(Saved entries)
━━━━━━━━━━━━━━━━━━━━

(* ===== verification/ToolResults.v ===== *)
(** What a tool call answers and records: error payloads, bounded and redacted
    text, structured results, recovery from panics
    (src/internal/mcptools/helpers.go, middleware.go), and the audit records of
    mutations (src/internal/security/audit.go). *)
From S2P Require Import Prelude GoStrings GoTime GoEncode GoJson CalErrors Redact TimePolicy Tools ContactsValidation Idempotency.

(** * Text *)

Definition redact (red : option Redactor) (value : string) : string :=
  match red with None => value | Some red => Redact red value end.

Definition truncated_suffix : string := "...[truncated]".
(** The largest index up to [cut] where a rune starts, or 0. *)
Fixpoint rune_cut (l : list ascii) (cut : nat) : nat :=
  match cut with
  | O => O
  | S cut' => match l !! cut with
              | Some c => if rune_start c then cut else rune_cut l cut'
              | None => cut
              end
  end.
Definition boundedUTF8 (value : string) (limit : Z) : string :=
  let value := if valid_utf8 (bytes value) then value else str (to_valid (bytes value)) in
  if limit <=? 0 then ""
  else if len value <=? limit then value
  else
    let cut := limit - len truncated_suffix in
    if cut <=? 0 then str (take (Z.to_nat limit) (bytes truncated_suffix))
    else str (take (rune_cut (bytes value) (Z.to_nat cut)) (bytes value)) ++ truncated_suffix.

(** * Results of a tool call *)

Definition maxCalendarResultBytes : Z := 256 * 1024.
Definition maxErrorMessageBytes : Z := 64 * 1024.
Definition maxErrorDetailBytes : Z := 8 * 1024.
Definition maxErrorDetails : Z := 16.

(** [mcp.CallToolResult], as far as the handlers build it: one text, the
    structured value it spells, and the error flag. *)
Definition CallToolResult : Type := tool_output (T:=json).
Definition ToolResultText (text : string) : CallToolResult := MkOutput [Some text] None false.
Definition ToolResultStructured (value : json) (text : string) : CallToolResult := MkOutput [Some text] (Some value) false.
Definition ToolResultError (text : string) : CallToolResult := MkOutput [Some text] None true.

Record toolErrorPayload := MkPayload {
  PlCode : string;
  PlMessage : string;
  PlRetryable : bool;
  PlRetryAfter : Z;
  PlReconciliation : string;
  PlDetails : gmap string string;
}.
Definition key_order (l : list (string * json)) : list (string * json) :=
  stable_sort (λ a b, string_ltb a.1 b.1) l.
(** A map is written with its keys sorted. *)
Definition payload_json (p : toolErrorPayload) : json :=
  JObject (text_field "code" (PlCode p) ++ field "message" (JString (PlMessage p))
    ++ flag_field "retryable" (PlRetryable p) ++ int_field "retry_after_seconds" (PlRetryAfter p)
    ++ text_field "reconciliation" (PlReconciliation p)
    ++ opt_field "details" (bool_decide (PlDetails p = ∅))
         (JObject (key_order (prod_map id JString <$> map_to_list (PlDetails p)))))%list.

Section Results.
Context `{MapOrder}.

(** At most [maxErrorDetails] entries, in the order of the map. *)
Definition add_detail (red : option Redactor) (details : gmap string string) (kv : string * string) : gmap string string :=
  if maxErrorDetails <=? Z.of_nat (size details) then details
  else <[boundedUTF8 (redact red kv.1) maxErrorDetailBytes := boundedUTF8 (redact red kv.2) maxErrorDetailBytes]> details.
Definition bounded_details (red : option Redactor) (details : gmap string string) : gmap string string :=
  fold_left (add_detail red) (map_order (map_to_list details)) ∅.

(** What the error adds to the message. *)
Definition error_payload (red : option Redactor) (context : string) (err : error) (msg : string) : toolErrorPayload :=
  match AsICloudError err with
  | Some ie =>
      let code := if decide (ErrCode ie = CodeConcurrentModification) then ErrCode ie else PublicCode (ErrCode ie) in
      let details := bounded_details red (Details ie) in
      MkPayload (code_string code) msg (Retryable ie)
        (if 0 <? RetryAfter ie then Z.min (RetryAfter ie / second) 60 else 0)
        (if bool_decide (ErrCode ie = CodeOutcomeUnknown) then default "" (details !! "reconciliation") else "")
        details
  | None =>
      MkPayload (if bool_decide (context = "validation") || bool_decide (context = "validation error")
                 then code_string CodeValidation else "") msg false 0 "" ∅
  end.
Definition errResult (red : option Redactor) (context : string) (err : error) : CallToolResult :=
  let msg := boundedUTF8 (redact red (context ++ ": " ++ error_text err)) maxErrorMessageBytes in
  let p := error_payload red context err msg in
  let b := marshal (payload_json p) in
  if len b <=? maxCalendarResultBytes then ToolResultError b
  else
    let b := marshal (payload_json (MkPayload (PlCode p) (PlMessage p) (PlRetryable p) (PlRetryAfter p) "" ∅)) in
    if maxCalendarResultBytes <? len b
    then ToolResultError "internal error: error response exceeded its byte limit"
    else ToolResultError b.

Definition calendarMutationErrorStatus (err : error) : string :=
  match AsICloudError err with
  | Some typed => if decide (ErrCode typed = CodeOutcomeUnknown) then "outcome_unknown" else "error"
  | None => "error"
  end.

Definition structuredOrText (text : string) : CallToolResult :=
  match json_parse (bytes text) with
  | None | Some JNull => ToolResultText text
  | Some value => if numbers_fit value then ToolResultStructured value text else ToolResultText text
  end.

Definition writeEncoded (red : option Redactor) (too_large : string) (encoded : string) : CallToolResult :=
  let text := redact red encoded in
  if maxCalendarResultBytes <? len text
  then errResult red "formatting response" (Typed (NewError CodePayloadTooLarge 0 too_large None))
  else structuredOrText text.
Definition writeJSON (red : option Redactor) (payload : json) : CallToolResult :=
  writeEncoded red "serialized MCP result exceeded 256 KiB" (marshal_indent 0 payload).
Definition writeCalendarEncoded (red : option Redactor) (encoded : string) : CallToolResult :=
  writeEncoded red "serialized Calendar result exceeded 256 KiB" encoded.
Definition writeCalendarJSON (red : option Redactor) (payload : json) : CallToolResult :=
  writeCalendarEncoded red (marshal_indent 0 payload).

(** A handler returns, or panics with a value printed as [text]. *)
Inductive handler_end := Returns (r : CallToolResult) | Panics (text : string).
Definition RecoverRedactMiddleware (red : option Redactor) (next : handler_end) : CallToolResult :=
  match next with
  | Returns r => r
  | Panics text =>
      match red with
      | None => ToolResultError (marshal (JObject [("code", JString "internal_error"); ("message", JString "internal error")]))
      | Some _ => errResult red "internal error" (Plain text)
      end
  end.
End Results.

(** * Audit *)

Inductive AuditFormat := AuditFormatJSON | AuditFormatText.
Definition ParseAuditFormat `{UnicodeTables} (value : string) : result string AuditFormat :=
  let v := to_lower (trim_space value) in
  if bool_decide (v = "") || bool_decide (v = "json") then Ok AuditFormatJSON
  else if bool_decide (v = "text") then Ok AuditFormatText
  else Err "audit format must be json or text".

Definition label_rune (c : ascii) : bool :=
  let z := byte_val c in ((97 <=? z) && (z <=? 122)) || ((48 <=? z) && (z <=? 57)) || (z =? 95).
Definition auditLabel (value : string) : string :=
  if bool_decide (value = "") || (64 <? len value) then "unknown"
  else if forallb label_rune (bytes value) then value else "unknown".
Definition audit_statuses : list string := ["success"; "error"; "denied"; "dry_run"; "outcome_unknown"].
Definition auditStatus (status : string) : string :=
  if bool_decide (status ∈ audit_statuses) then status else "error".

(** [hmac.New(sha256.New, key)]: blocks of 64 bytes. *)
Definition hmac_pad (z : Z) (key : list ascii) : list ascii :=
  map (λ c, byte_of (Z.lxor (byte_val c) z)) (key ++ replicate (64 - length key) "000"%char)%list.
Definition hmac_sha256 (key msg : list ascii) : list ascii :=
  let key := if 64 <? zlen key then sum256 key else key in
  sum256 (hmac_pad 92 key ++ sum256 (hmac_pad 54 key ++ msg))%list.
Definition resourceToken (auditTokenKey : list ascii) (domain resourceType resource : string) : string :=
  hex_encode (hmac_sha256 auditTokenKey
    (bytes domain ++ "000"%char :: bytes resourceType ++ "000"%char :: bytes resource)%list).

(** What one record carries; [Format] says how it is written. *)
Record audit_record := MkAudit {
  AuTool : string; AuDomain : string; AuResourceType : string; AuToken : string; AuStatus : string;
}.
Definition LogDomainMutation (auditTokenKey : list ascii) (tool domain resourceType resource status : string) : audit_record :=
  let domain := auditLabel domain in
  let resourceType := auditLabel resourceType in
  MkAudit (auditLabel tool) domain resourceType (resourceToken auditTokenKey domain resourceType resource)
    (auditStatus status).
(** The line of the text format. *)
Definition audit_line (timestamp : gtime) (r : audit_record) : string :=
  "timestamp=" ++ format_rfc3339 timestamp ++ " level=INFO msg=audit tool=" ++ AuTool r ++ " domain=" ++ AuDomain r
  ++ " resourceType=" ++ AuResourceType r ++ " resourceToken=" ++ AuToken r ++ " status=" ++ AuStatus r
  ++ str ["010"%char].
Definition logCalendarMutation (auditTokenKey : list ascii) (tool calendarPath uid status : string) : audit_record :=
  LogDomainMutation auditTokenKey tool "calendar" "event" (calendarPath ++ str ["000"%char] ++ uid) status.

(** * Steps of a handler

    A handler runs on the outside state and ends early with a result or a
    panic. *)

(** The audit stream. *)
Class AuditStream (W : Type) := { audit_write : audit_record → W → W }.
(** [return result, nil]. *)
Definition reply {W A} (r : CallToolResult) : M W handler_end A := fail (Returns r).
Definition effect {W} (f : W → W) : M W handler_end unit := λ w, (f w, Ok tt).

(** The idempotency store as a handler sees it ([beginContext] waits inside, so
    [Wait] is not an answer), and the hash of the parameters. *)
Class IdemStore (W : Type) := {
  beginContext (key hash : string) : W → W * verdict (T:=json);
  completeContext (key hash : string) (result : option CallToolResult) (retain : bool) : W → W;
}.
Definition hashIdempotencyParams (v : json) : string := hex_encode (sum256 (bytes (marshal v))).

(** An operation of a world observed through a log, and the event it
    leaves. *)
Definition observe {W T A} (f : W → W * A) (ev : A → T) (w : W * list T) : (W * list T) * A :=
  let '(w1, a) := f w.1 in ((w1, (w.2 ++ [ev a])%list), a).
Lemma emits_reply {W T A} out (Q : list T → result handler_end A → Prop) :
  Q [] (Err (Returns out)) → emits (reply (W:=W * list T) out) Q.
Proof. apply emits_fail. Qed.

(** * What every result and record satisfies *)

(** One text within the limit of a result. *)
Definition one_text (out : CallToolResult) : Prop :=
  ∃ text, content out = [Some text] ∧ len text <= maxCalendarResultBytes.

Lemma errResult_bounded `{MapOrder} red context err :
  one_text (errResult red context err) ∧ out_isError (errResult red context err) = true.
Proof.
  unfold errResult. destruct (len _ <=? maxCalendarResultBytes) eqn:Hl.
  - split; [|done]. eexists. split; [reflexivity|by apply Z.leb_le].
  - destruct (maxCalendarResultBytes <? _) eqn:Hl2; (split; [|done]).
    + by eexists.
    + eexists. split; [reflexivity|by apply Z.ltb_ge].
Qed.
Lemma structuredOrText_text text : content (structuredOrText text) = [Some text] ∧ out_isError (structuredOrText text) = false.
Proof. unfold structuredOrText. destruct (json_parse _) as [v|]; [destruct v; try destruct (numbers_fit _)|]; done. Qed.
Lemma writeEncoded_bounded `{MapOrder} red msg encoded : one_text (writeEncoded red msg encoded).
Proof.
  unfold writeEncoded. destruct (maxCalendarResultBytes <? _) eqn:Hl; [apply errResult_bounded|].
  exists (redact red encoded). split; [apply structuredOrText_text|by apply Z.ltb_ge].
Qed.

(** Every answer built by the shared helpers is a single text of at most
    256 KiB: errors, whatever their message, details and the redactor are,
    and whatever escaping adds to them; documents, after redaction; and the
    answer made from a panic.  Errors are always marked as errors. *)
Theorem tool_results_bounded `{MapOrder} (red : option Redactor) :
  (∀ context err, one_text (errResult red context err) ∧ out_isError (errResult red context err) = true) ∧
  (∀ payload, one_text (writeJSON red payload) ∧ one_text (writeCalendarJSON red payload)) ∧
  (∀ text, one_text (RecoverRedactMiddleware red (Panics text)) ∧
           out_isError (RecoverRedactMiddleware red (Panics text)) = true).
Proof.
  split_and!; [intros; apply errResult_bounded|intros; split; apply writeEncoded_bounded|].
  intros text. destruct red as [red|]; [apply errResult_bounded|]. split; [by eexists|done].
Qed.

(** ** Audit records *)

Definition lower_token (n : Z) (s : string) : Prop := len s <= n ∧ ∀ c, c ∈ bytes s → label_rune c = true.
Lemma auditLabel_token value : lower_token 64 (auditLabel value) ∧ auditLabel value ≠ "".
Proof.
  assert (lower_token 64 "unknown" ∧ "unknown" ≠ "") as Hu.
  { split; [|done]. split; [done|]. intros c Hc. assert (forallb label_rune (bytes "unknown") = true) as Hf by done.
    rewrite forallb_forall in Hf. by apply Hf, list_elem_of_In. }
  unfold auditLabel. destruct (bool_decide (value = "") || _) eqn:Hl; [done|].
  destruct (forallb label_rune (bytes value)) eqn:Hf; [|done].
  apply orb_false_iff in Hl as [Hne Hl]. apply bool_decide_eq_false in Hne. apply Z.ltb_ge in Hl.
  split; [|done]. split; [done|]. intros c Hc. rewrite forallb_forall in Hf. by apply Hf, list_elem_of_In.
Qed.
Lemma hex_digits_label n z : 0 <= z → ∀ c, c ∈ hex_digits n z → label_rune c = true.
Proof.
  revert z. induction n as [|n IH]; intros z Hz c; simpl; [by intros ?%not_elem_of_nil|].
  intros [Hc| ->%list_elem_of_singleton]%elem_of_app; [apply (IH (z / 16)); [by apply Z.div_pos|done]|].
  pose proof (Z.mod_pos_bound z 16 ltac:(lia)) as Hm. set (d := z mod 16) in *. clearbody d.
  assert (d ∈ seqZ 0 16) as Hin by (apply elem_of_seqZ; lia).
  assert (Forall (λ d, label_rune (hex_digit d) = true) (seqZ 0 16)) as Hall by (vm_compute; repeat constructor).
  by apply (proj1 (Forall_forall _ _) Hall).
Qed.
Lemma hex_encode_label l : ∀ c, c ∈ bytes (hex_encode l) → label_rune c = true.
Proof.
  unfold hex_encode. rewrite bytes_str. intros c (x & Hc & Hx)%list_elem_of_In%in_concat.
  apply in_map_iff in Hc as (b & <- & _). apply list_elem_of_In in Hx.
  eapply hex_digits_label; [|exact Hx]. unfold byte_val. lia.
Qed.
Lemma auditStatus_known status : auditStatus status ∈ audit_statuses.
Proof. unfold auditStatus. case_bool_decide; [done|]. right; by left. Qed.

(** Audit records cannot be forged or leak text.  Whatever strings a
    handler passes, the labels of the record are non-empty words of at most 64
    lower-case letters, digits and underscores, the resource appears only as a
    keyed hash in hexadecimal, and the status is one of the five known ones:
    no value can contain a space, an equals sign or a line break. *)
Theorem audit_records_opaque key tool domain resourceType resource status :
  let r := LogDomainMutation key tool domain resourceType resource status in
  (lower_token 64 (AuTool r) ∧ AuTool r ≠ "") ∧ (lower_token 64 (AuDomain r) ∧ AuDomain r ≠ "") ∧
  (lower_token 64 (AuResourceType r) ∧ AuResourceType r ≠ "") ∧
  (∀ c, c ∈ bytes (AuToken r) → label_rune c = true) ∧
  AuStatus r ∈ audit_statuses ∧
  (AuTool r = tool ∨ AuTool r = "unknown") ∧ (AuStatus r = status ∨ AuStatus r = "error").
Proof.
  cbn. split_and!; try apply auditLabel_token; try apply auditStatus_known.
  - apply hex_encode_label.
  - unfold auditLabel. destruct (_ || _); [by right|]. destruct (forallb _ _); [by left|by right].
  - unfold auditStatus. case_bool_decide; [by left|by right].
Qed.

━━━━━━━━━━━━━━━━━━━━

Search the records above for "exceeded". Copy each line where it is found.

RESULT OF THE EXERCISE »
    then ToolResultError "internal error: error response exceeded its byte limit"
  writeEncoded red "serialized MCP result exceeded 256 KiB" (marshal_indent 0 payload).
  writeEncoded red "serialized Calendar result exceeded 256 KiB" encoded.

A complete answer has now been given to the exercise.